Les particuliers, propriétaires ou usufruitiers d'un bien immobilier (maison, appartement…) au 1er janvier dernier, sont en principe redevables de la taxe foncière pour 2026, que ce logement soit utilisé à titre personnel ou loué.
Le montant de la taxe est calculé en multipliant la valeur locative du bien par le taux voté par la collectivité territoriale. À ce titre, les propriétaires doivent s'attendre cette année à une hausse minimale de la valeur locative de leur logement de 0,8 % (contre 1,7 % l'an dernier), représentative de l'inflation. S'agissant du taux d'imposition, la plupart des communes ont choisi de reconduire leur taux de 2025 à l'identique.
Cette année, la date limite de paiement de la taxe est fixée, en principe, au 15 octobre. Si le règlement intervient en ligne, cette date est toutefois reportée au 20 octobre avec un prélèvement effectif le 26 octobre. Les contribuables peuvent néanmoins choisir un paiement immédiat. Pour rappel, le paiement en ligne est obligatoire lorsque la taxe excède 300 €. L'adhésion au prélèvement à l'échéance étant également possible jusqu'au 30 septembre 2026.

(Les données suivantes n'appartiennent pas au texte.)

(* ===== verification/_CoqProject ===== *)
-Q . S2P
Prelude.v
Word32.v
FDBase.v
FDIntervals.v
FDIntervalSets.v
FDBitVector.v
Sort.v
FiniteDomain.v
FDRepr.v
FDQueries.v
FDOperators.v
FDSetOperators.v
FDDescr.v
FDTheorems.v
BitArray.v
MslBuffer.v
PrioQueues.v
PrioQueuesSpec.v
PrioQueuesOps.v
PrioQueuesTheorems.v
DgcFwrc.v
DgcFwrcTheorems.v
FSetBits.v
FSetValue.v
FSetValueSpec.v
FSetValueOps.v
FSetValueQueries.v
FSetValueTheorems.v
FSetConstraint.v
FSetOperators.v
FSetNormalize.v
FSetPropagation.v
FSetBuild.v
FSetTests.v
FSetTheorems.v
Base64.v
Feature.v
Arity.v
SRecord.v
ArityLookup.v
ArityTables.v
RecordSpec.v
RecordUpdates.v
RecordTheorems.v
Dictionary.v
DictionarySpec.v
DictionaryTables.v
DictionaryOps.v
DictionaryTheorems.v
Unify.v
UnifySpec.v
UnifySteps.v
UnifyInv.v
UnifyTermination.v
UnifyTyping.v
UnifyTheorems.v
Migratory.v
MigratorySpec.v
MigratorySteps.v
MigratoryChain.v
MigratoryEvents.v
MigratorySafety.v
MigratoryTheorems.v
Propagators.v
PropSpec.v
PropRel.v
PropDistinct.v
PropEnum.v
PropArith.v
PropTimes.v
PropMain.v
PropTheorems.v
Board.v
BoardInv.v
BoardVars.v
BoardRun.v
BoardTheorems.v
ByteData.v
ByteDataOps.v
ByteDataTheorems.v
(* ===== verification/FDIntervals.v ===== *)
(** * Interval lists ([FDIntervals] of [fdomn.cc])

    An [FDIntervals] object is the list of its [high] intervals.  Index loops
    that walk two arrays in step are recursions on the unread suffixes;
    [cap] is the number of slots of the array being filled, and writing past it
    has no result. *)
From S2P Require Import Prelude Word32 FDBase.

Module FDIntervals.

(** ** Operations *)

Definition newIntervals `{FDEnv} (max_index : Z) : list i_arr_type :=
  fresh_interval <$> seqZ 0 max_index.

Definition findSize (l : list i_arr_type) : option Z :=
  s ← for_down (length l) (fun i s => e ← l.[i]; Some (s + (iv_right e - iv_left e))) 0;
  Some (s + zlen l).

Definition findMinElem (l : list i_arr_type) : option Z :=
  if zlen l =? 0 then Some (-1) else e ← l.[0]; Some (iv_left e).

Definition findMaxElem (l : list i_arr_type) : option Z :=
  if zlen l =? 0 then Some (-1) else e ← l.[zlen l - 1]; Some (iv_right e).

(** [init(l, r)] and [init(l0, r0, l1, r1)]. *)
Definition init1 (this : list i_arr_type) (l r : Z) : option (list i_arr_type) := this.[0 <- Iv l r].
Definition init2 (this : list i_arr_type) (l0 r0 l1 r1 : Z) : option (list i_arr_type) :=
  this ← this.[0 <- Iv l0 r0]; this.[1 <- Iv l1 r1].

(** [initList(list_len, list_left, list_right)]; [list_len <= high] is asserted. *)
Definition initList (this ivs : list i_arr_type) : option (list i_arr_type) :=
  if zlen ivs <=? zlen this then
    for_down (length ivs) (fun i t => e ← ivs.[i]; t.[i <- e]) this
  else None.

(** [operator =]: [high] becomes that of [iv], whose cells are copied; the room is asserted. *)
Definition assign (this iv : list i_arr_type) : option (list i_arr_type) :=
  if zlen iv <=? zlen this then Some iv else None.

(** [copy] allocates [high] intervals and copies them. *)
Definition copy `{FDEnv} (iv : list i_arr_type) : option (list i_arr_type) :=
  assign (newIntervals (zlen iv)) iv.

Fixpoint nextSmallerElem_loop (rev_l : list i_arr_type) (v : Z) : Z :=
  match rev_l with
  | [] => -1
  | e :: rest =>
      if (iv_left e <? v) && (v - 1 <=? iv_right e) then v - 1
      else if iv_right e <? v then iv_right e
      else nextSmallerElem_loop rest v
  end.

Definition nextSmallerElem (l : list i_arr_type) (v min_elem : Z) : Z :=
  if v <=? min_elem then -1 else nextSmallerElem_loop (reverse l) v.

Fixpoint nextLargerElem_loop (l : list i_arr_type) (v : Z) : Z :=
  match l with
  | [] => -1
  | e :: rest =>
      if v <? iv_left e then iv_left e
      else if (iv_left e - 2 <? v) && (v <? iv_right e) then v + 1
      else nextLargerElem_loop rest v
  end.

Definition nextLargerElem (l : list i_arr_type) (v max_elem : Z) : Z :=
  if max_elem <=? v then -1 else nextLargerElem_loop l v.

(** Binary search for the last interval whose left bound is at most [i]. *)
Fixpoint findPossibleIndexOf_loop (fuel : nat) (l : list i_arr_type) (i lo hi : Z) : option Z :=
  match fuel with
  | O => None
  | S fuel =>
      if lo <? hi then
        let mid := (lo + hi + 1) ÷ 2 in
        e ← l.[mid];
        if i <? iv_left e then findPossibleIndexOf_loop fuel l i lo (mid - 1)
        else findPossibleIndexOf_loop fuel l i mid hi
      else Some lo
  end.

Definition findPossibleIndexOf (l : list i_arr_type) (i : Z) : option Z :=
  findPossibleIndexOf_loop (S (length l)) l i 0 (zlen l - 1).
Theorem complement_spec this x0 x z :
  seg 0 fd_sup (x0 :: x) -> last (x0 :: x) = Some z ->
  zlen this = zlen x + Z.b2z (0 <? iv_left x0) + Z.b2z (iv_right z <? fd_sup) ->
  exists res, complement this (x0 :: x) = Some res /\ seg 0 fd_sup res /\
    forall v, mem res v = (0 <=? v) && (v <=? fd_sup) && negb (mem (x0 :: x) v).
Proof.
  intros Hs Hz Hlen. unfold complement. change ((x0 :: x).[0]) with (Some x0). ored.
  pose proof (last_seg _ _ _ _ _ Hs Hz) as (Hs' & Hz' & Hzm).
  pose proof Hs as (H1 & H2 & H3 & H4). pose proof (zlen_nonneg x).
  set (pre := if 0 <? iv_left x0 then [Iv 0 (iv_left x0 - 1)] else []).
  assert (exists this1, (if 0 <? iv_left x0 then
      this ← this.[0 <- Iv 0 (iv_left x0 - 1)]; Some (this, 1) else Some (this, 0))
    = Some (this1, zlen pre) /\ zlen this1 = zlen this /\ take (length pre) this1 = pre) as (this1 & -> & Hl1 & Ht1).
  { subst pre. destruct (Z.ltb_spec 0 (iv_left x0)); [|by exists this].
    destruct this as [|t0 t]; [unfold zlen in *; simpl in *; lia|].
    rewrite aset_Some by (rewrite zlen_cons; pose proof (zlen_nonneg t); lia). ored. by eexists. }
  ored. assert (zlen pre = Z.b2z (0 <? iv_left x0)) as Hpre by (subst pre; by destruct (0 <? iv_left x0)).
  destruct (complement_loop (x0 :: x) this1 pre) as (this2 & -> & Hl2 & Ht2);
    [done|rewrite zlen_cons; destruct (iv_right z <? fd_sup); simpl in Hlen; lia|done|]. ored.
  assert ((x0 :: x).[zlen (x0 :: x) - 1] = Some z) as ->.
  { rewrite zlen_cons. replace (zlen x + 1 - 1) with (Z.of_nat (pred (length (x0 :: x)))) by (unfold zlen; simpl; lia).
    rewrite aget_nat, <- last_lookup. done. }
  ored. set (post := if iv_right z <? fd_sup then [Iv (iv_right z + 1) fd_sup] else []).
  exists (pre ++ gaps (x0 :: x) ++ post).
  destruct (gaps_spec x0 x (iv_right z) z) as [Hg Hm];
    [destruct Hs' as (? & ? & ? & ?); cbn [seg]; split_and!; done || lia|done..|]. split_and!.
  - assert (this2 = (pre ++ gaps (x0 :: x)) ++ drop (length (pre ++ gaps (x0 :: x))) this2) as Heq
      by (rewrite <- Ht2 at 1; by rewrite take_drop).
    pose proof (f_equal zlen Heq) as Hdl. rewrite Hl2, Hl1, Hlen, !zlen_app, zlen_gaps, Hpre in Hdl.
    set (rest := drop _ this2) in *. subst post. destruct (Z.ltb_spec (iv_right z) fd_sup).
    + destruct rest as [|r [|r' rest]]; simpl Z.b2z in Hdl; rewrite ?zlen_cons in Hdl; [unfold zlen in Hdl; simpl in Hdl; lia| |pose proof (zlen_nonneg rest); lia].
      rewrite Heq, aset_middle. by rewrite <- app_assoc.
    + destruct rest as [|r rest]; simpl Z.b2z in Hdl; [|rewrite zlen_cons in Hdl; pose proof (zlen_nonneg rest); lia].
      by rewrite Heq, !app_nil_r.
  - assert (seg (iv_right x0 + 1) fd_sup (gaps (x0 :: x) ++ post)) as Hgp.
    { subst post. destruct (Z.ltb_spec (iv_right z) fd_sup).
      - eapply (seg_join _ _ _ (iv_right z - 1)); [done|lia| |lia]. simpl. split_and!; try done; lia.
      - rewrite app_nil_r. eapply seg_hi; [|done]. lia. }
    subst pre. destruct (Z.ltb_spec 0 (iv_left x0)); simpl app.
    + cbn [seg iv_left iv_right]. split_and!; try lia. eapply seg_lo; [|done]. lia.
    + eapply seg_lo; [|done]. lia.
  - intros v. rewrite !mem_app, Hm, mem_cons. unfold iv_in.
    assert (mem pre v = (0 <=? v) && (v <? iv_left x0)) as ->.
    { subst pre. destruct (Z.ltb_spec 0 (iv_left x0)); rewrite ?mem_cons, ?mem_nil; unfold iv_in; simpl; lia. }
    assert (mem post v = (iv_right z <? v) && (v <=? fd_sup)) as ->.
    { subst post. destruct (Z.ltb_spec (iv_right z) fd_sup); rewrite ?mem_cons, ?mem_nil; unfold iv_in; simpl; lia. }
    assert (mem x v = true -> iv_right x0 + 2 <= v <= iv_right z) by
      (intros Hv; destruct Hs' as (_ & _ & _ & Hs'); by apply (mem_bounds _ _ _ _ Hs')).
    rewrite mem_cons in Hzm. unfold iv_in in Hzm.
    destruct (Z.eq_dec v (iv_right z)) as [->|]; lia.
Qed.
Lemma bv_op_le_spec bv leq :
  Forall is_word bv -> 0 <= leq <= currBvMaxElem bv ->
  exists bv', op_le bv leq = Some (bv', bv_count bv') /\ zlen bv' = zlen bv /\ Forall is_word bv' /\
    forall v, words_mem bv' v = words_mem bv v && (v <=? leq).
Proof.
  unfold currBvMaxElem. intros Hw Hi. pose proof (div32_mod32 leq) as Di. unfold op_le.
  destruct (fill_to 0 (div32 leq + 1) (zlen bv) bv) as (l1 & -> & L1 & W1); [lia|lia|]. ored.
  destruct (toTheLowerEnd_spec (mod32 leq)) as (m & -> & Hwm & Hbm); [lia|]. ored.
  rewrite and_word_Some by lia. ored. set (r := <[_ := _]> l1).
  assert (zlen r = zlen bv) as Lr by (unfold r; by rewrite zlen_insert).
  assert (Forall is_word r) as Fr.
  { apply Forall_words. intros j Hj. unfold r. rewrite word_at_insert, !W1 by lia. ifs; auto. }
  rewrite findSize_spec by done. ored. exists r. split_and!; try done.
  intros v. unfold r. rewrite !words_mem_at, word_at_insert, !W1 by lia. pose proof (div32_mod32 v).
  ifs; rewrite ?Z.land_spec, ?Z.bits_0, ?Hbm by lia; try lia.
  - replace (div32 v) with (div32 leq) by lia. f_equal. lia.
  - destruct (Z.lt_ge_cases (div32 v) (zlen bv)); [|rewrite word_at_out, Z.bits_0 by lia; done].
    destruct (Z.testbit _ _); simpl; [lia|done].
Qed.

Lemma bv_op_ge_spec bv geq :
  Forall is_word bv -> 0 <= geq <= currBvMaxElem bv ->
  exists bv', op_ge bv geq = Some (bv', bv_count bv') /\ zlen bv' = zlen bv /\ Forall is_word bv' /\
    forall v, words_mem bv' v = words_mem bv v && (geq <=? v).
Proof.
  unfold currBvMaxElem. intros Hw Hi. pose proof (div32_mod32 geq) as Di. unfold op_ge.
  destruct (fill_loop 0 0 (Z.to_nat (div32 geq)) bv) as (l1 & -> & L1 & W1); [lia|lia|]. ored.
  destruct (toTheUpperEnd_spec (mod32 geq)) as (m & -> & Hwm & Hbm); [lia|]. ored.
  rewrite and_word_Some by lia. ored. set (r := <[_ := _]> l1).
  assert (zlen r = zlen bv) as Lr by (unfold r; by rewrite zlen_insert).
  assert (Forall is_word r) as Fr.
  { apply Forall_words. intros j Hj. unfold r. rewrite word_at_insert, !W1 by lia. ifs; auto. }
  rewrite findSize_spec by done. ored. exists r. split_and!; try done.
  intros v. unfold r. rewrite !words_mem_at, word_at_insert, !W1 by lia. pose proof (div32_mod32 v).
  ifs; rewrite ?Z.land_spec, ?Z.bits_0, ?Hbm by lia; try lia.
  - replace (div32 v) with (div32 geq) by lia. f_equal. lia.
  - destruct (Z.lt_ge_cases (div32 v) 0); [rewrite word_at_out, Z.bits_0 by lia; done|].
    destruct (Z.testbit _ _); simpl; [lia|done].
Qed.

Lemma union_bv_spec this x y :
  Forall is_word x -> Forall is_word y -> zlen this = Z.max (zlen x) (zlen y) ->
  exists z, union_bv this x y = Some (z, bv_count z) /\ zlen z = zlen this /\ Forall is_word z /\
    forall v, words_mem z v = words_mem x v || words_mem y v.
Proof.
  intros Hx Hy Hl. unfold union_bv. pose proof (zlen_nonneg x). pose proof (zlen_nonneg y).
  set (m := Z.min (zlen x) (zlen y)).
  destruct (for_down_cells (fun i => Z.lor (word_at x i) (word_at y i))
    (fun i b => xi ← x.[i]; yi ← y.[i]; b.[i <- Z.lor xi yi]) (Z.to_nat m) this) as (l1 & -> & L1 & C1);
    [lia|intros i a Hi _ _; by rewrite !aget_word_at by lia|]. ored.
  destruct (for_up_cells (word_at x) (fun i b => xi ← x.[i]; b.[i <- xi]) m (Z.to_nat (zlen x - m)) l1)
    as (l2 & -> & L2 & C2); [lia|lia|intros i a Hi _ _; by rewrite !aget_word_at by lia|]. ored.
  destruct (for_up_cells (word_at y) (fun i b => yi ← y.[i]; b.[i <- yi]) (Z.max m (zlen x))
    (Z.to_nat (zlen y - Z.max m (zlen x))) l2)
    as (l3 & -> & L3 & C3); [lia|lia|intros i a Hi _ _; by rewrite !aget_word_at by lia|]. ored.
  pose proof (word_at_upd _ _ _ _ C1) as W1. pose proof (word_at_upd _ _ _ _ C2) as W2.
  pose proof (word_at_upd _ _ _ _ C3) as W3. cbn beta in W1, W2, W3.
  assert (forall j, 0 <= j < zlen this -> word_at l3 j = Z.lor (word_at x j) (word_at y j)) as W.
  { intros j Hj. rewrite W3, W2, W1. ifs; try lia; first [done
      | rewrite (word_at_out x) by lia; done | rewrite (word_at_out y), Z.lor_0_r by lia; done]. }
  assert (Forall is_word l3) as F3.
  { apply Forall_words. intros j Hj. rewrite W by lia. auto. }
  rewrite findSize_spec by done. ored. exists l3. split_and!; [done|lia|done|].
  intros v. rewrite !words_mem_at.
  destruct (Z.lt_ge_cases (div32 v) 0), (Z.lt_ge_cases (div32 v) (zlen this));
    first [by rewrite W, Z.lor_spec by lia | rewrite !word_at_out, !Z.bits_0 by lia; done].
Qed.

Lemma intersect_bv2_spec this x y :
  Forall is_word x -> Forall is_word y -> zlen this = Z.min (zlen x) (zlen y) ->
  exists z, intersect_bv2 this x y = Some (z, bv_count z) /\ zlen z = zlen this /\ Forall is_word z /\
    forall v, words_mem z v = words_mem x v && words_mem y v.
Proof.
  intros Hx Hy Hl. unfold intersect_bv2. pose proof (zlen_nonneg x). pose proof (zlen_nonneg y).
  rewrite <- Hl.
  destruct (for_down_cells (fun i => Z.land (word_at x i) (word_at y i))
    (fun i b => xi ← x.[i]; yi ← y.[i]; b.[i <- Z.land xi yi]) (Z.to_nat (zlen this)) this) as (z & -> & L1 & C1);
    [lia|intros i a Hi _ _; by rewrite !aget_word_at by lia|]. ored.
  pose proof (word_at_upd _ _ _ _ C1) as W1. cbn beta in W1.
  rewrite <- L1, take_zlen.
  assert (Forall is_word z) as Fz.
  { apply Forall_words. intros j Hj. rewrite W1. ifs; [auto|lia]. }
  rewrite findSize_spec by done. ored. exists z. split_and!; [done|done|done|].
  intros v. rewrite !words_mem_at, W1. ifs; [by rewrite Z.land_spec|].
  rewrite word_at_out, Z.bits_0 by lia.
  destruct (Z.lt_ge_cases (div32 v) 0); [rewrite (word_at_out x), Z.bits_0 by lia; done|].
  destruct (Z.le_gt_cases (zlen x) (zlen y)); [rewrite (word_at_out x), Z.bits_0 by lia; done|].
  rewrite (word_at_out y), Z.bits_0 by lia. by rewrite andb_false_r.
Qed.

(** The two in-place operators: each word of [this] is masked with a word
    computed from [y]. *)
Lemma mask_loop (f : Z -> Z) this y n :
  Forall is_word this -> 0 <= n <= zlen this -> n <= zlen y ->
  (forall w, is_word w -> is_word (f w)) -> Forall is_word y ->
  exists z, for_down (Z.to_nat n) (fun i b => yi ← y.[i]; and_word b i (f yi)) this = Some z /\
    zlen z = zlen this /\ Forall is_word z /\
    forall v, words_mem z v = words_mem this v &&
      (if (0 <=? div32 v) && (div32 v <? n) then Z.testbit (f (word_at y (div32 v))) (mod32 v) else true).
Proof.
  intros Hw Hn Hny Hf Hy.
  destruct (for_down_cells (fun i => Z.land (word_at this i) (f (word_at y i)))
    (fun i b => yi ← y.[i]; and_word b i (f yi)) (Z.to_nat n) this) as (z & -> & L1 & C1); [lia| |].
  { intros i a Hi Ha Hai. rewrite aget_word_at by lia. ored. unfold and_word.
    rewrite Hai, aget_word_at by lia. done. }
  pose proof (word_at_upd _ _ _ _ C1) as W1. cbn beta in W1. rewrite Z2Nat.id in W1 by lia.
  exists z. split_and!; try done.
  - apply Forall_words. intros j Hj. rewrite W1. ifs; auto.
  - intros v. rewrite !words_mem_at, W1. ifs; [by rewrite Z.land_spec|by rewrite andb_true_r].
Qed.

Point important, les entreprises, propriétaires ou usufruitières d'un bien immobilier (bâtiment professionnel, atelier, parking…) au 1er janvier 2026, sont également redevables d'une taxe foncière, sauf exceptions.
Vous pouvez étaler le paiement de votre taxe foncière grâce à la mensualisation. S'il est trop tard pour 2026, vous pouvez opter jusqu'au 15 décembre prochain pour la mise en place de prélèvements mensuels de janvier à octobre 2027, soit 10 mensualités prélevées le 15 de chaque mois. Leur montant correspondra à un dixième de l'impôt dû au titre de l'année précédente. Une régularisation sera ensuite effectuée en fin d'année.